De même, le corps de Mouchette est érotisé par Bresson alors que ce n'est jamais le cas pour Rosetta. Elle ne porte que deux tenues. Elle est soit engoncée dans un vieux pantalon soit en jupette. Mais même là, les Dardenne prennent bien soin qu'elle ne soit pas objet d'un regard désirant mais toute entière dédiée à la marche, marche pour s'en sortir, tendue vers l'avant. Souvent filmée de dos, il n'y a pas, comme chez Hitchcock par exemple, un cadrage plus resserré sur sa nuque. On pourrait faire une distinction entre les cinéastes du désir et ceux de l’amour comme Guediguian par exemple qui garde une réserve vis-à-vis de ses personnages, les incluant dans un contexte social. Il est sensible à la collectivité des humains, ce qui les relie et pas dans la fusion. Par ailleurs, même ceux qui sont du coté du désir, il est important de souligner dans une période qui a parfois tendance à mélanger les choses, que c'est un désir de filmage et non pas un désir de l’actrice : "Les pulsions, ont les a tous et toutes, mais l’important c’est ce qu'on en fait".

Chez les Dardenne, le mal qui s'abat sur les hommes est social, ce il n’est jamais ontologique comme il peut l'être chez Bresson, Buñuel ou Lars von Trie. Chez Bresson, les personnages innocents sont attirés par le mal. Marie se donne au mal, incarné par Gérard, le voyou, dans Au hasard balthasar (Robert Bresson, 1966). Bess s'offre au mal sur le bateau de Breaking the wave (Lars von Trier, 1996) pour obtenir que Jan ressuscite. Pedro suit Jaibo sur la voix de la délinquance dans Los Olvidados (Buñuel, 1950) et Fernando Rey, particulièrement avec Don Jaime dans Viridiana (1961) ou Don Lope dans Tristana (1970) est, à chaque fois, l'incarnation du mal.

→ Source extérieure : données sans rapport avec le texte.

(* ===== verification/Prismswap.v ===== *)
(** * Helpers of packages/prismswap

    The methods that asset.rs, factory.rs, router.rs and token.rs add to the
    assets and messages of [Protocol], with what the validation of a token
    accepts, and the queries of querier.rs. *)
From stdpp Require Import pretty.
From Stdlib Require Import Ascii.
From S2P Require Import Prelude Cosmwasm Protocol.

Module Prismswap.

(** ** Assets (src/asset.rs) *)
Section asset.
Context `{Cosmwasm}.

(** [impl PrismSwapAssetInfo for AssetInfo] *)
Definition is_native_token (i : AssetInfo) : bool :=
  match i with Cw20Asset _ => false | NativeAsset _ => true end.

Definition query_pool (q : Querier) (i : AssetInfo) (pool_addr : Addr) : outcome StdError Uint128 :=
  match i with
  | Cw20Asset contract_addr => query_token_balance q contract_addr pool_addr
  | NativeAsset denom => query_native_balance q pool_addr denom
  end.

(** The bytes an asset is stored under, as the string they are. *)
Definition as_bytes (i : AssetInfo) : string :=
  match i with NativeAsset denom => denom | Cw20Asset contract_addr => contract_addr end.
Definition to_string_legacy (i : AssetInfo) : string :=
  match i with Cw20Asset contract_addr => contract_addr | NativeAsset denom => denom end.

Definition check (i : AssetInfo) : outcome StdError unit :=
  match i with
  | Cw20Asset addr => let? _ := addr_validate addr in Ok tt
  | NativeAsset _ => Ok tt
  end.
(** The loop of the contracts' entry points over the assets of a message. *)
Definition check_all (l : list AssetInfo) : outcome StdError unit :=
  let? _ := omapM check l in Ok tt.

(** [impl PairInfo] *)
Definition query_pools (q : Querier) (p : PairInfo) (contract_addr : Addr) : outcome StdError (Asset * Asset) :=
  let '(info0, info1) := pair_asset_infos p in
  let? amount0 := query_pool q info0 contract_addr in
  let? amount1 := query_pool q info1 contract_addr in
  Ok (mkAsset info0 amount0, mkAsset info1 amount1).

(** [impl PrismSwapAsset for Asset] *)
Definition into_swap_msg (a : Asset) (pair_contract : Addr) (max_spread : option Decimal) (to : option string)
    : outcome StdError CosmosMsg :=
  let swap := BinPair (PairMsg.Swap a None max_spread to) in
  match asset_info a with
  | NativeAsset denom => Ok (WasmExecute pair_contract swap [mkCoin denom (asset_amount a)])
  | Cw20Asset contract_addr =>
      Ok (WasmExecute contract_addr (BinCw20 (Cw20.Send pair_contract (asset_amount a) swap)) [])
  end.

Definition assert_sent_native_token_balance (a : Asset) (info : MessageInfo) : outcome StdError unit :=
  let mismatch :=
    GenericErr "Native token balance mismatch between the argument and the transferred" in
  match asset_info a with
  | NativeAsset denom =>
      match List.find (λ c, bool_decide (coin_denom c = denom)) (info_funds info) with
      | Some coin => if asset_amount a =? coin_amount coin then Ok tt else Err mismatch
      | None => if asset_amount a =? 0 then Ok tt else Err mismatch
      end
  | Cw20Asset _ => Ok tt
  end.

Definition asset_to_string_legacy (a : Asset) : string :=
  String.append (to_string_legacy (asset_info a)) (String.append ":" (pretty (asset_amount a))).
End asset.

(** ** Queries (src/querier.rs) *)
Section querier.
Context `{Cosmwasm}.

(** What another account is asked, and what comes back. A smart query carries
    its message as the type the called contract reads, an answer is tagged
    with the type it is written as. *)
Inductive Cw20QueryMsg : Type := Cw20Balance (address : Addr) | Cw20TokenInfo.
Inductive SmartMsg : Type :=
  | AskCw20 (m : Cw20QueryMsg)
  | AskFactory (m : FactoryMsg.QueryMsg)
  | AskPair (m : PairMsg.QueryMsg).
Inductive QueryRequest : Type :=
  | BankBalance (address : Addr) (denom : string)
  | BankAllBalances (address : Addr)
  | WasmSmart (contract_addr : Addr) (msg : SmartMsg).

Record TokenInfoResponse : Type := mkTokenInfoResponse {
  ti_name : string; ti_symbol : string; ti_decimals : N; ti_total_supply : Uint128 }.
Inductive QueryAnswer : Type :=
  | CoinAnswer (amount : Coin)
  | CoinsAnswer (amount : list Coin)
  | Cw20BalanceAnswer (balance : Uint128)
  | TokenInfoAnswer (r : TokenInfoResponse)
  | FactoryConfigAnswer (r : FactoryMsg.ConfigResponse)
  | FeeInfoAnswer (r : FactoryMsg.FeeInfoResponse)
  | PairInfoAnswer (r : PairInfo)
  | PairsAnswer (r : FactoryMsg.PairsResponse)
  | SimulationAnswer (r : PairMsg.SimulationResponse)
  | ReverseSimulationAnswer (r : PairMsg.ReverseSimulationResponse).

(** [QuerierWrapper], as the function from a request to its answer, and its
    method [query], which reads the answer at the type the caller expects. *)
Definition QuerierWrapper : Type := QueryRequest → outcome StdError QueryAnswer.
Definition ask {A} (read : QueryAnswer → option A) (querier : QuerierWrapper) (r : QueryRequest)
    : outcome StdError A :=
  let? answer := querier r in ok_or (read answer) ParseErr.

Definition read_coin (a : QueryAnswer) : option Coin := match a with CoinAnswer c => Some c | _ => None end.
Definition read_coins (a : QueryAnswer) : option (list Coin) := match a with CoinsAnswer l => Some l | _ => None end.
Definition read_cw20_balance (a : QueryAnswer) : option Uint128 :=
  match a with Cw20BalanceAnswer b => Some b | _ => None end.
Definition read_token_info (a : QueryAnswer) : option TokenInfoResponse :=
  match a with TokenInfoAnswer r => Some r | _ => None end.
Definition read_factory_config (a : QueryAnswer) : option FactoryMsg.ConfigResponse :=
  match a with FactoryConfigAnswer r => Some r | _ => None end.
Definition read_fee_info (a : QueryAnswer) : option FactoryMsg.FeeInfoResponse :=
  match a with FeeInfoAnswer r => Some r | _ => None end.
Definition read_pair_info (a : QueryAnswer) : option PairInfo :=
  match a with PairInfoAnswer r => Some r | _ => None end.
Definition read_pairs (a : QueryAnswer) : option FactoryMsg.PairsResponse :=
  match a with PairsAnswer r => Some r | _ => None end.
Definition read_simulation (a : QueryAnswer) : option PairMsg.SimulationResponse :=
  match a with SimulationAnswer r => Some r | _ => None end.
Definition read_reverse_simulation (a : QueryAnswer) : option PairMsg.ReverseSimulationResponse :=
  match a with ReverseSimulationAnswer r => Some r | _ => None end.

Definition wrapper_balance (querier : QuerierWrapper) (account_addr : Addr) (denom : string)
    : outcome StdError Uint128 :=
  let? balance := ask read_coin querier (BankBalance account_addr denom) in Ok (coin_amount balance).

Definition query_all_balances (querier : QuerierWrapper) (account_addr : Addr) : outcome StdError (list Coin) :=
  ask read_coins querier (BankAllBalances account_addr).

(** [unwrap_or_else]: a failed query counts as a zero balance. *)
Definition wrapper_token_balance (querier : QuerierWrapper) (contract_addr account_addr : Addr)
    : outcome StdError Uint128 :=
  match ask read_cw20_balance querier (WasmSmart contract_addr (AskCw20 (Cw20Balance account_addr))) with
  | Ok balance => Ok balance
  | Err _ => Ok 0
  | Panic => Panic
  end.

Definition query_token_symbol (querier : QuerierWrapper) (contract_addr : Addr) : outcome StdError string :=
  let? res := ask read_token_info querier (WasmSmart contract_addr (AskCw20 Cw20TokenInfo)) in Ok (ti_symbol res).

Definition wrapper_supply (querier : QuerierWrapper) (contract_addr : Addr) : outcome StdError Uint128 :=
  let? res := ask read_token_info querier (WasmSmart contract_addr (AskCw20 Cw20TokenInfo)) in
  Ok (ti_total_supply res).

Definition query_factory_config (querier : QuerierWrapper) (factory_contract : Addr)
    : outcome StdError FactoryMsg.ConfigResponse :=
  ask read_factory_config querier (WasmSmart factory_contract (AskFactory FactoryMsg.QConfig)).

Definition query_fee_info (querier : QuerierWrapper) (factory_contract : Addr) (asset_infos : AssetInfo * AssetInfo)
    : outcome StdError FactoryMsg.FeeInfoResponse :=
  ask read_fee_info querier (WasmSmart factory_contract (AskFactory (FactoryMsg.QFeeInfo asset_infos))).

Definition query_pair_info (querier : QuerierWrapper) (factory_contract : Addr) (asset_infos : AssetInfo * AssetInfo)
    : outcome StdError PairInfo :=
  ask read_pair_info querier (WasmSmart factory_contract (AskFactory (FactoryMsg.QPair asset_infos))).

Definition query_pairs_info (querier : QuerierWrapper) (factory_contract : Addr)
    (start_after : option (AssetInfo * AssetInfo)) (limit : option N) : outcome StdError FactoryMsg.PairsResponse :=
  ask read_pairs querier (WasmSmart factory_contract (AskFactory (FactoryMsg.QPairs start_after limit))).

Definition simulate (querier : QuerierWrapper) (pair_contract : Addr) (offer_asset : Asset)
    : outcome StdError PairMsg.SimulationResponse :=
  ask read_simulation querier (WasmSmart pair_contract (AskPair (PairMsg.QSimulation offer_asset))).

Definition reverse_simulate (querier : QuerierWrapper) (pair_contract : Addr) (ask_asset : Asset)
    : outcome StdError PairMsg.ReverseSimulationResponse :=
  ask read_reverse_simulation querier (WasmSmart pair_contract (AskPair (PairMsg.QReverseSimulation ask_asset))).
End querier.

(** The record of typed answers the contracts of this development are run
    with, as the requests that ask for them, over the staking answers of [q]. *)
Definition typed_querier (q : Querier) (querier : QuerierWrapper) : Querier :=
  mkQuerier (query_all_delegations q) (query_delegation q) (query_validator q) (query_all_validators q)
    (wrapper_balance querier)
    (λ c a, ask read_cw20_balance querier (WasmSmart c (AskCw20 (Cw20Balance a)))) (wrapper_supply querier).

Lemma typed_token_balance q querier c a :
  query_token_balance (typed_querier q querier) c a = wrapper_token_balance querier c a.
Proof. done. Qed.
Lemma typed_pool q querier i pool_addr :
  query_pool (typed_querier q querier) i pool_addr =
  match i with
  | Cw20Asset c => wrapper_token_balance querier c pool_addr
  | NativeAsset d => wrapper_balance querier pool_addr d
  end.
Proof. by destruct i. Qed.

(** ** Fees (src/factory.rs) and routes (src/router.rs) *)
Section fees.
Context `{Cosmwasm}.
Import FactoryMsg RouterMsg.

(** [impl FeeConfig]; the limits are parsed with [unwrap]. *)
Definition is_valid (c : FeeConfig) : option bool :=
  max_total ← dec_from_str MAX_TOTAL_FEE;
  if total_fee c <=? max_total then
    max_protocol ← dec_from_str MAX_PROTOCOL_FEE;
    Some (protocol_fee c <=? max_protocol)
  else Some false.
Definition FeeConfig_default : option FeeConfig :=
  total ← dec_from_str DEFAULT_TOTAL_FEE;
  protocol ← dec_from_str DEFAULT_PROTOCOL_FEE;
  Some (mkFeeConfig total protocol).

(** [impl SwapOperation] *)
Definition get_target_asset_info (o : SwapOperation) : AssetInfo :=
  match o with
  | NativeSwap _ ask_denom => NativeAsset ask_denom
  | PrismSwap _ ask_asset_info => ask_asset_info
  end.
End fees.

(** ** Tokens (src/token.rs) *)
Section token.
Import TokenMsg.

Definition get_cap (m : InstantiateMsg) : option Uint128 := v ← mint m; cap v.

Definition byte_of (c : Ascii.ascii) : N := Ascii.N_of_ascii c.
Definition byte_length (s : string) : N := N.of_nat (String.length s).

Definition is_valid_name (name : string) : bool :=
  if (byte_length name <? 3) || (50 <? byte_length name) then false else true.

(** A byte the loop of [is_valid_symbol] rejects. *)
Definition bad_byte (b : N) : bool :=
  negb (b =? 45) && ((b <? 65) || (90 <? b)) && ((b <? 97) || (122 <? b)).
Definition is_valid_symbol (symbol : string) : bool :=
  if (byte_length symbol <? 3) || (12 <? byte_length symbol) then false
  else negb (existsb (λ c, bad_byte (byte_of c)) (String.list_ascii_of_string symbol)).

Definition validate (m : InstantiateMsg) : outcome StdError unit :=
  if negb (is_valid_name (name m)) then
    Err (GenericErr "Name is not in the expected format (3-50 UTF-8 bytes)")
  else if negb (is_valid_symbol (symbol m)) then
    Err (GenericErr "Ticker symbol is not in expected format [a-zA-Z\-]{3,12}")
  else if 18 <? decimals m then Err (GenericErr "Decimals must not exceed 18")
  else Ok tt.

(** The characters of a ticker symbol. *)
Definition ticker_char (c : Ascii.ascii) : Prop :=
  c = "-"%char ∨ 65 ≤ byte_of c ≤ 90 ∨ 97 ≤ byte_of c ≤ 122.

Lemma bad_byte_spec c : bad_byte (byte_of c) = false ↔ ticker_char c.
Proof.
  unfold bad_byte, ticker_char. assert (byte_of c = 45 ↔ c = "-"%char) as Hdash.
  { split; [|by intros ->]. intros Hc. rewrite <-(Ascii.ascii_N_embedding c). unfold byte_of in Hc. by rewrite Hc. }
  rewrite <-Hdash. destruct (N.eqb_spec (byte_of c) 45), (N.ltb_spec (byte_of c) 65), (N.ltb_spec 90 (byte_of c)),
    (N.ltb_spec (byte_of c) 97), (N.ltb_spec 122 (byte_of c)); simpl; split; (done || lia).
Qed.

Lemma is_valid_symbol_spec s :
  is_valid_symbol s = true ↔
  3 ≤ byte_length s ≤ 12 ∧ Forall ticker_char (String.list_ascii_of_string s).
Proof.
  unfold is_valid_symbol. destruct (N.ltb_spec (byte_length s) 3), (N.ltb_spec 12 (byte_length s)); simpl;
    [split; [done|lia]..|]. rewrite negb_true_iff, Forall_forall. split.
  - intros Hb. split; [lia|]. intros c Hc. apply bad_byte_spec. destruct (bad_byte (byte_of c)) eqn:Hbad; [|done].
    rewrite <-Hb. symmetry. apply existsb_exists. exists c. by apply list_elem_of_In in Hc.
  - intros [_ Hall]. apply not_true_iff_false. rewrite existsb_exists. intros (c & Hc & Hbad).
    apply list_elem_of_In in Hc. apply Hall, bad_byte_spec in Hc. by rewrite Hc in Hbad.
Qed.

(** What a token instantiation message may be. [validate] accepts exactly the
    messages with a name of 3 to 50 bytes, a symbol of 3 to 12 letters and
    dashes, and at most 18 decimals; it never panics. *)
Theorem token_validate_spec (m : InstantiateMsg) :
  (validate m = Ok tt ↔
   3 ≤ N.of_nat (String.length (name m)) ≤ 50 ∧
   (3 ≤ N.of_nat (String.length (symbol m)) ≤ 12 ∧
    Forall (λ c, c = "-"%char ∨ 65 ≤ Ascii.N_of_ascii c ≤ 90 ∨ 97 ≤ Ascii.N_of_ascii c ≤ 122)
      (String.list_ascii_of_string (symbol m))) ∧
   decimals m ≤ 18) ∧
  validate m ≠ Panic.
Proof.
  change (Forall _ _) with (Forall ticker_char (String.list_ascii_of_string (symbol m))).
  change (N.of_nat (String.length (symbol m))) with (byte_length (symbol m)).
  rewrite <-is_valid_symbol_spec. unfold validate, is_valid_name, byte_length.
  destruct (N.ltb_spec (N.of_nat (String.length (name m))) 3), (N.ltb_spec 50 (N.of_nat (String.length (name m))));
    simpl; [split; [split; [done|lia]|done]..|].
  destruct (is_valid_symbol (symbol m)); simpl; [|split; [split; [done|by intros (_ & ? & _)]|done]].
  destruct (N.ltb_spec 18 (decimals m)); simpl; (split; [split; (done || lia)|done]).
Qed.
End token.
End Prismswap.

Alain Bergala conclut sur l'intérêt de se déplacer sur les lieux de tournage, autre moyen de saisir le geste créatif. On peut ainsi observer le choix particulier du cinéaste quant à la place de la caméra qui relève d'un geste qui n'est pas perceptible si on se contente de seulement regarder le film.

Jean-Luc Lacuve, le 8 décembre 2023.